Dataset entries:
(** X15. Map and extract together: the rows answer, in order, to the
    issues whose key is a string matched in some commit message, and each
    row counts every commit, its insertions, deletions and changed files
    once per match of the key in the commit's message. *)
Theorem build_rows_are_mentioned_issues (issues : list json)
        (commits : list Commit) (rows : list FeatureRow) (skipped : Z) :
  build strptime jira_key issues commits = Ok (rows, skipped) ->
  Forall2 (fun issue row =>
             exists k,
               getitem issue "key" = Ok (JStr k)
               /\ issue_id row = JStr k
               /\ num_commits row
                  = sum_over (fun c => Z.of_nat (matches_of jira_key k c))
                             commits
               /\ lines_added row
                  = sum_over (fun c => Z.of_nat (matches_of jira_key k c)
                                       * total_get "insertions" c) commits
               /\ lines_deleted row
                  = sum_over (fun c => Z.of_nat (matches_of jira_key k c)
                                       * total_get "deletions" c) commits
               /\ total_files_changed row
                  = sum_over (fun c => Z.of_nat (matches_of jira_key k c)
                                       * files_len c) commits)
          (List.filter (mentioned jira_key commits) issues) rows
  /\ skipped
     = Z.of_nat (length (List.filter
                           (fun i => negb (mentioned jira_key commits i))
                           issues)).
Proof.
  unfold build. set (m := map_issues_to_commits jira_key commits issues).
  intros H.
  rewrite <- (List.filter_ext _ _ (has_commits_mentioned commits issues)).
  rewrite <- (List.filter_ext (fun i => negb (has_commits m i)) _
                (fun i => f_equal negb (has_commits_mentioned commits issues i))).
  split.
  - eapply Forall2_impl; [exact (extract_rows _ _ _ _ _ H)|].
    intros issue row Hr.
    destruct (extract_issue_row _ _ _ _ Hr) as [Hhas Hkey].
    destruct (extract_issue_inv _ _ _ _ Hr)
      as (? & ? & ? & ? & ? & ? & ? & ? & ? & _ & _ & _ & _ & _ & _ & _ & _
          & _ & _ & _ & _ & _ & _ & _ & Hla & Hld & _ & Htf & Hn).
    unfold has_commits, mapped_commits in Hhas.
    unfold mapped_commits in Hla, Hld, Htf, Hn.
    rewrite Hkey in *.
    destruct (issue_id row) as [| | |k| |]; try discriminate.
    exists k. unfold m in *.
    rewrite map_issues_to_commits_lookup in Hla, Hld, Htf, Hn.
    rewrite sum_over_copies in Hla, Hld, Htf. rewrite length_copies in Hn.
    repeat split; assumption.
  - pose proof (extract_loop_spec strptime m issues [] 0) as S.
    unfold extract in H. rewrite H in S. destruct S as (? & _ & _ & ->). lia.
Qed.

(** X16. Over a tracker that serves slices of [db], with a positive page
    size and enough fuel, [build_and_save] ends and hands [to_csv] the rows
    extracted from [db], at the path given when it is a non-empty string and
    at the project key in lower case followed by [_effort_dataset.csv] when
    no path or an empty one is given; an exception of [extract] is raised
    instead of writing. *)
Theorem build_and_save_over_paged_tracker (db : list json) (max_results : Z)
        (fuel : nat) (commits : list Commit) (output_file : option string) :
  0 < max_results ->
  (pages_needed (Z.of_nat (length db)) max_results <= fuel)%nat ->
  exists path,
    build_and_save strptime (paged_server db) max_results fuel jira_key
                   commits output_file
    = Some (match build strptime jira_key db commits with
            | Ok (rows, _) => Ok (path, rows)
            | Raise e => Raise e
            end)
    /\ (output_file = None \/ output_file = Some "" ->
        path = lower_string jira_key +:+ "_effort_dataset.csv")
    /\ (forall f, output_file = Some f -> f <> "" -> path = f).
Proof.
  intros Hm Hf. exists (choose_output_file jira_key output_file).
  split; [|split].
  - unfold build_and_save, fetch_issues.
    rewrite (fetch_loop_paged db max_results Hm fuel 0 [] []);
      [| lia | rewrite Z.sub_0_r; exact Hf].
    change (Z.to_nat 0) with 0%nat. rewrite drop_0. cbn [app]. unfold build.
    destruct (extract strptime db _) as [[rows k]|e]; reflexivity.
  - intros [-> | ->]; reflexivity.
  - intros f -> Hne. unfold choose_output_file.
    destruct (String.eqb_spec f ""); [contradiction | reflexivity].
Qed.

End BuildFacts.

(* ===================================================================== *)
(** ** fetch_issues: failures, divergence and capped pages *)
(* ===================================================================== *)

Section FetchErrors.

Variable respond : Z -> Z -> result json.
Variable m : Z.

Lemma fetch_loop_raise (fuel : nat) : forall start issues requested e,
  fetch_loop respond m fuel start issues requested = Some (Raise e) ->
  exists n : nat,
    Forall (fun off => exists page total,
                fetch_page respond m off = Ok (page, total)
                /\ off + m < total)
           (offsets_from start m n)
    /\ fetch_page respond m (start + Z.of_nat n * m) = Raise e.
Proof.
  induction fuel as [|fuel IH]; intros start issues requested e H;
    [discriminate|].
  simpl in H.
  destruct (fetch_page respond m start) as [[page total]|e'] eqn:Ep.
  - destruct (start + m >=? total) eqn:Estop; [discriminate|].
    apply IH in H as (n & HF & He). exists (S n). split.
    + simpl. constructor; [|exact HF]. exists page, total. split; [exact Ep|lia].
    + rewrite <- He. f_equal. lia.
  - injection H as ->. exists 0%nat. split; [constructor|].
    rewrite <- Ep. f_equal. lia.
Qed.

(** X1. An exception of [fetch_issues] is the exception of the first page
    that fails: every page before it, at the offsets 0, m, 2m, ..., was
    answered and asked for more, and nothing of what those pages held is
    returned. *)
Theorem fetch_issues_raises_first_failure (fuel : nat) (e : exn) :
  fetch_issues respond m fuel = Some (Raise e) ->
  exists n : nat,
    Forall (fun off => exists page total,
                fetch_page respond m off = Ok (page, total)
                /\ off + m < total)
           (page_offsets m n)
    /\ fetch_page respond m (Z.of_nat n * m) = Raise e.
Proof.
  intros H. apply fetch_loop_raise in H as (n & HF & He).
  exists n. split; [exact HF | exact He].
Qed.

Lemma fetch_loop_diverges (fuel : nat) : forall start issues requested,
  m <= 0 -> start <= 0 ->
  (forall off, off <= 0 ->
     exists page total, fetch_page respond m off = Ok (page, total)
                        /\ 0 < total) ->
  fetch_loop respond m fuel start issues requested = None.
Proof.
  induction fuel as [|fuel IH]; intros start issues requested Hm Hs Hp;
    [reflexivity|].
  simpl. destruct (Hp start Hs) as (page & total & -> & Ht).
  destruct (start + m >=? total) eqn:E; [lia|].
  apply IH; [assumption | lia | assumption].
Qed.

(** X2. With a page size of zero or less the loop never ends against a
    tracker that keeps reporting a positive total: no amount of fuel gives
    a result. *)
Theorem fetch_issues_nonpositive_page_size_diverges :
  m <= 0 ->
  (forall off, off <= 0 ->
     exists page total, fetch_page respond m off = Ok (page, total)
                        /\ 0 < total) ->
  forall fuel, fetch_issues respond m fuel = None.
Proof.
  intros Hm Hp fuel. apply fetch_loop_diverges; [assumption | lia | assumption].
Qed.

End FetchErrors.

Section CappedServer.

Variable cap : nat.
Variable db : list json.
Variable m : Z.
Hypothesis m_pos : 0 < m.

Lemma fetch_page_capped start :
  fetch_page (capped_server cap db) m start
  = Ok ((capped_page cap db m) start, Z.of_nat (length db)).
Proof.
  unfold fetch_page, capped_server. cbn [mbind result_bind getitem].
  rewrite lookup_insert_eq. cbn [mbind result_bind iter].
  rewrite lookup_insert_ne by done. rewrite lookup_insert_eq. reflexivity.
Qed.

Lemma fetch_loop_capped (fuel : nat) : forall start issues requested,
  0 <= start ->
  (pages_needed (Z.of_nat (length db) - start) m <= fuel)%nat ->
  fetch_loop (capped_server cap db) m fuel start issues requested
  = Some (Ok (issues
              ++ flat_map (capped_page cap db m)
                   (offsets_from start m
                      (pages_needed (Z.of_nat (length db) - start) m)),
              requested
              ++ offsets_from start m
                   (pages_needed (Z.of_nat (length db) - start) m))).
Proof.
  induction fuel as [|fuel IH]; intros start issues requested Hs Hf.
  - unfold pages_needed in Hf. lia.
  - cbn [fetch_loop]. rewrite fetch_page_capped.
    destruct (start + m >=? Z.of_nat (length db)) eqn:Estop.
    + rewrite (pages_needed_last m m_pos) by lia. simpl.
      rewrite app_nil_r. reflexivity.
    + rewrite (pages_needed_more m m_pos) in Hf |- * by lia.
      replace (Z.of_nat (length db) - start - m)
        with (Z.of_nat (length db) - (start + m)) in Hf |- * by lia.
      rewrite IH by lia. simpl.
      rewrite <- !app_assoc. reflexivity.
Qed.

Lemma capped_pages_length (n : nat) : forall start,
  0 <= start ->
  n = pages_needed (Z.of_nat (length db) - start) m ->
  (length (flat_map (capped_page cap db m) (offsets_from start m n))
   <= Z.to_nat (Z.of_nat (length db) - start))%nat.
Proof.
  induction n as [|n IH]; intros start Hs Hn.
  - unfold pages_needed in Hn. lia.
  - cbn [offsets_from flat_map]. rewrite length_app.
    assert (Hp : (length ((capped_page cap db m) start)
                  <= Nat.min (Z.to_nat m) (length db - Z.to_nat start))%nat).
    { unfold capped_page. rewrite length_take, length_drop. lia. }
    destruct (Z_le_gt_dec (Z.of_nat (length db) - start) m) as [Hle|Hgt].
    + rewrite (pages_needed_last m m_pos) in Hn by lia.
      injection Hn as ->. simpl. lia.
    + rewrite (pages_needed_more m m_pos) in Hn by lia.
      injection Hn as Hn.
      replace (Z.of_nat (length db) - start - m)
        with (Z.of_nat (length db) - (start + m)) in Hn by lia.
      specialize (IH (start + m) ltac:(lia) Hn). lia.
Qed.

(** X3. The offset advances by the page size asked for, not by the number
    of issues received: against a tracker that serves at most [cap] issues
    per page, with [cap] below the page size and below the number of
    matching issues, the loop ends normally, having taken the first [cap]
    issues at each offset, with fewer issues than the tracker holds. *)
Theorem fetch_issues_capped_pages_lose_issues (fuel : nat) :
  (cap < Z.to_nat m)%nat ->
  (cap < length db)%nat ->
  (pages_needed (Z.of_nat (length db)) m <= fuel)%nat ->
  exists issues,
    fetch_issues (capped_server cap db) m fuel
    = Some (Ok (issues,
                page_offsets m (pages_needed (Z.of_nat (length db)) m)))
    /\ issues
       = flat_map (fun off => take cap (drop (Z.to_nat off) db))
                  (page_offsets m (pages_needed (Z.of_nat (length db)) m))
    /\ (length issues < length db)%nat.
Proof.
  intros Hcap Hdb Hf. eexists. split; [|split].
  - unfold fetch_issues.
    rewrite (fetch_loop_capped fuel 0 [] []); [| lia |].
    + rewrite Z.sub_0_r. reflexivity.
    + rewrite Z.sub_0_r. exact Hf.
  - cbn [app]. unfold page_offsets. apply flat_map_ext. intros off.
    unfold capped_page. rewrite Nat.min_l by lia. reflexivity.
  - cbn [app]. unfold page_offsets.
    destruct (pages_needed (Z.of_nat (length db)) m) as [|n] eqn:En.
    { unfold pages_needed in En. lia. }
    cbn [offsets_from flat_map]. rewrite length_app.
    assert (Hp : length ((capped_page cap db m) 0) = cap).
    { unfold capped_page. rewrite length_take, length_drop. simpl. lia. }
    rewrite Hp.
    destruct (Z_le_gt_dec (Z.of_nat (length db)) m) as [Hle|Hgt].
    + rewrite (pages_needed_last m m_pos) in En by lia.
      injection En as <-. simpl. lia.
    + rewrite (pages_needed_more m m_pos) in En by lia.
      injection En as En.
      pose proof (capped_pages_length n (0 + m) ltac:(lia)
                    ltac:(rewrite <- En; f_equal; lia)) as Hl.
      lia.
Qed.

DIRECTIONS FOR THIS TASK: Which lines of the entries above contain the word "every"? Copy each of them.

SOLUTION TO THIS TASK:
    row counts every commit, its insertions, deletions and changed files
    that fails: every page before it, at the offsets 0, m, 2m, ..., was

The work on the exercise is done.